Scoppia la polemica in città ed ancora una volta al centro dello ‘scontro’ sono finite le pagodine che occupano Piazza Sant’Oronzo. Paolo Foresio chiede al sindaco un intervento immediato ‘Basta con le sagre all’ombra del sedile. Si individuino altre aree per ospitarle’.

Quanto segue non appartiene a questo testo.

Lemma ledgerN_ordinary t :
  t ∈ Scenario.ledgerN → type t = "expense" → category t ∉ ObjectPrototype.
Proof.
  intros Ht _.
  repeat (apply elem_of_cons in Ht as [->|Ht]; [absent|]).
  by apply elem_of_nil in Ht.
Qed.

Example categoryTotals_ledgerN :
  categoryTotals Scenario.ledgerN
    = [("Rent", VNum (Some 900%Z)); ("Food", VNum (Some 42%Z))].
Proof. reflexivity. Qed.


(** [monthlyReport_by_month] on the sample ledger. *)
Lemma monthlyReport_by_month_sample :
  ∃ report,
    monthlyReport Sample.ledger = Normal report
    ∧ NoDup report.*1
    ∧ ∀ m d, (m, d) ∈ report ↔
        filter (λ t, monthOf t = m) Sample.ledger ≠ []
        ∧ d = monthData (filter (λ t, monthOf t = m) Sample.ledger).
Proof.
  apply (monthlyReport_by_month Sample.ledger); [exact ledger_types|exact ledger_months].
Defined.
End ClientSpec.

(** ** Strings in order *)

Lemma string_compare_keeps_trans (a b c : string) :
  String.compare a b ≠ Gt → String.compare b c ≠ Gt → String.compare a c ≠ Gt.
Proof.
  revert b c. induction a as [|x a IH]; intros [|y b] [|z c]; simpl; try done.
  unfold Ascii.compare.
  destruct (N.compare_spec (N_of_ascii x) (N_of_ascii y)),
           (N.compare_spec (N_of_ascii y) (N_of_ascii z)),
           (N.compare_spec (N_of_ascii x) (N_of_ascii z));
    try done; try lia.
  apply IH.
Qed.

Lemma string_compare_keeps_total (a b : string) :
  String.compare a b = Gt → String.compare b a ≠ Gt.
Proof. rewrite (String.compare_antisym b a). intros ->. done. Qed.

Lemma string_leb_keeps (a b : string) :
  String.leb a b = true ↔ String.compare a b ≠ Gt.
Proof. unfold String.leb. destruct (String.compare a b); naive_solver. Qed.

(** ** The server *)

Module ServerSpec.
Import Server.
Section server.
Context {num : Type}.

Implicit Types (db : Database num) (b : Body num) (i j : Z).

Lemma max_rowid_bound (t : gmap Z (Columns num)) i c :
  t !! i = Some c → (i ≤ max_rowid t)%Z.
Proof.
  intros Hi%elem_of_map_to_list. unfold max_rowid.
  assert (i ∈ (map_to_list t).*1) as Hin
    by (apply list_elem_of_fmap; by exists (i, c)).
  revert Hin. generalize ((map_to_list t).*1). clear.
  induction l as [|k l IH]; intros Hin; simpl.
  - by apply elem_of_nil in Hin.
  - apply elem_of_cons in Hin as [->|Hin]; [lia|]. specialize (IH Hin). lia.
Qed.

Lemma next_rowid_fresh db : transactions db !! next_rowid db = None.
Proof.
  destruct (transactions db !! next_rowid db) as [c|] eqn:E; [|done].
  apply max_rowid_bound in E. unfold next_rowid in E. lia.
Qed.

Lemma select_all_perm db : select_all db ≡ₚ map_to_list (transactions db).
Proof. apply sort_perm. Qed.

(** C6. The bulk delete empties the table and reports success with
    [changes] equal to the number of rows the table held. *)
Theorem delete_transactions_wipes db :
  (delete_transactions db).1 = Json 200 (Success (Some (size (transactions db))))
  ∧ size (transactions db) = length (select_all db)
  ∧ transactions (delete_transactions db).2 = ∅
  ∧ select_all (delete_transactions db).2 = [].
Proof.
  split; [done|]. split; [|split; [done|]].
  - by rewrite select_all_perm, length_map_to_list.
  - unfold select_all, delete_transactions. simpl. by rewrite map_to_list_empty.
Qed.

(** C8. The list endpoint returns the whole table: each stored row once,
    and nothing else. *)
Theorem get_transactions_all db :
  ∃ rows,
    get_transactions db = (Json 200 (Rows rows), db)
    ∧ NoDup rows
    ∧ (∀ i c, (i, c) ∈ rows ↔ transactions db !! i = Some c)
    ∧ length rows = size (transactions db).
Proof.
  exists (select_all db). split; [done|]. split; [|split].
  - rewrite select_all_perm. apply NoDup_map_to_list.
  - intros i c. rewrite select_all_perm. apply elem_of_map_to_list.
  - by rewrite select_all_perm, length_map_to_list.
Qed.

(** C9. Deleting one row answers 404 'Transaction not found' exactly when
    no row has the id, and then leaves the table as it was; otherwise it
    removes that row, keeps every other row, and reports success. *)
Theorem delete_transaction_spec db i :
  ((delete_transaction db i).1 = Json 404 (Message "Transaction not found")
     ↔ transactions db !! i = None)
  ∧ (transactions db !! i = None → (delete_transaction db i).2 = db)
  ∧ (is_Some (transactions db !! i) →
       (delete_transaction db i).1 = Json 200 (Success None)
       ∧ transactions (delete_transaction db i).2 !! i = None
       ∧ (∀ j, j ≠ i →
            transactions (delete_transaction db i).2 !! j = transactions db !! j)
       ∧ S (size (transactions (delete_transaction db i).2)) = size (transactions db)).
Proof.
  unfold delete_transaction, delete_row.
  destruct (transactions db !! i) as [c|] eqn:E; simpl.
  - split; [split; discriminate|]. split; [discriminate|]. intros _.
    split; [done|]. split; [apply lookup_delete_eq|]. split.
    + intros j Hj. by apply lookup_delete_ne.
    + rewrite map_size_delete, E.
      assert (size (transactions db) ≠ 0); [|lia].
      intros Hsz%map_size_empty_iff. rewrite Hsz in E. by rewrite lookup_empty in E.
  - split; [done|]. split; [done|]. by intros [? ?].
Qed.

(** C10. The list endpoint returns the rows by descending date: a row
    further down the list never has a greater date. *)
Theorem get_transactions_sorted db :
  ∃ rows,
    (get_transactions db).1 = Json 200 (Rows rows)
    ∧ ∀ k l x y, k < l → rows !! k = Some x → rows !! l = Some y →
        String.leb (date y.2) (date x.2) = true.
Proof.
  exists (select_all db). split; [done|].
  assert (StronglySorted (keeps byDateDesc) (select_all db)) as Hs.
  { apply sort_sorted.
    - intros x y. apply string_compare_keeps_total.
    - intros x y z Hxy Hyz. unfold keeps, byDateDesc in *.
      eapply string_compare_keeps_trans; eauto. }
  revert Hs. generalize (select_all db). clear.
  induction 1 as [|r rows Hs IH Hr]; intros k l x y Hkl Hx Hy.
  - by rewrite lookup_nil in Hx.
  - destruct l as [|l]; [lia|]. simpl in Hy. destruct k as [|k].
    + injection Hx as <-. apply string_leb_keeps.
      rewrite Forall_forall in Hr. apply (Hr y).
      by eapply list_elem_of_lookup_2.
    + simpl in Hx. apply (IH k l); [lia|done..].
Qed.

Chissà che faccia fa Sant’Oronzo, protettore della città e dei leccesi, a guardare lo spettacolo che si staglia dinanzi ai suoi occhi, un cerchio di pagode molto simili a baracche posticce poggiate sulla riva del fiume che ad un  mercatino dell’artigianato artistico e delle eccellenze enogastronomiche del territorio. Non che senza quelle bancarelle il basolato in pietra lavica con lo stemma della lupa sia più bello: immaginate quanto diventerebbe bella la piazza se al posto di quello scudo centrale nero il pavimento fosse riportato alla bellezza della luce della pietra circostante. Ma almeno a quel gradino, un po’, ci si è fatta l’abitudine. Quando poi viene nascosto da pagode e pagodine lo scempio estetico raggiunge il massimo livello a prescindere da ciò che in quelle strutture si vende o si mette in mostra poiché non sempre si tratta di prodotti tipici in quanto risulterebbe che qualcuno, suscitando l’ira del Sindaco, ha provato a offrire materassi e aspirapolveri.   
 
Stano destino quello di Piazza Sant’Oronzo, negata per regolamento comunale ai comizi nel periodo delle elezioni e poi concessa a mercatini più o meno eleganti. Non che ai turisti non piaccia passeggiare per gli stand degustando o acquistando bellezze artigianali e bontà culinarie salentine, ma c’è modo e modo di farlo.  Si potrebbero scegliere altre piazze, per esempio quella intitolata a Sigismondo Castromediano alle spalle del Comune o tante altre che sicuramente l’amministrazione, che meglio conosce il tessuto di città, sarebbe in grado di individuare.
 
Oppure si potrebbero scegliere delle pagodine ad hoc, meno impattanti, più leggere o semplicemente più belle. Ieri a lamentarsi con il primo cittadino è stato il capogruppo del Pd a Palazzo Carafa, Paolo Foresio.
 
«Possibile – si chiede Foresio – che non ci sia una linea guida precisa su cosa e chi possa occupare la piazza centrale più importante della città? Possibile che non ci sia un’idea, una sola, su cosa può essere ospitato nel salotto buono di Lecce e cosa no?». Poi la proposta «A mio parere, qui non si tratta di pagodine di plastica oppure di legno. Piazza Sant’Oronzo dovrebbe restare fruibile a tutti, bellissima com’è, con l’anfiteatro romano, il sedile, l’ovale con la lupa che raccontano da soli la storia della città. Basta con tutte queste manifestazioni – non me ne vogliano gli organizzatori animati, immagino, dalle migliori intenzioni – che non c’entrano niente con quel luogo. Ci sono altre aree che possono ospitare questi mercati, piazze e vie adiacenti, ma basta con queste sagre sull’ovale in ogni periodo dell’anno che sono un pugno nell’occhio sia per i leccesi sia per i turisti. Così come vogliamo il centro storico liberato dalle auto, io dico che Piazza Sant’Oronzo dovrebbe essere liberata una volta per tutte da questi mercati di dubbio gusto. Non si svende la bellezza per qualche centinaia di euro di occupazione del suolo pubblico».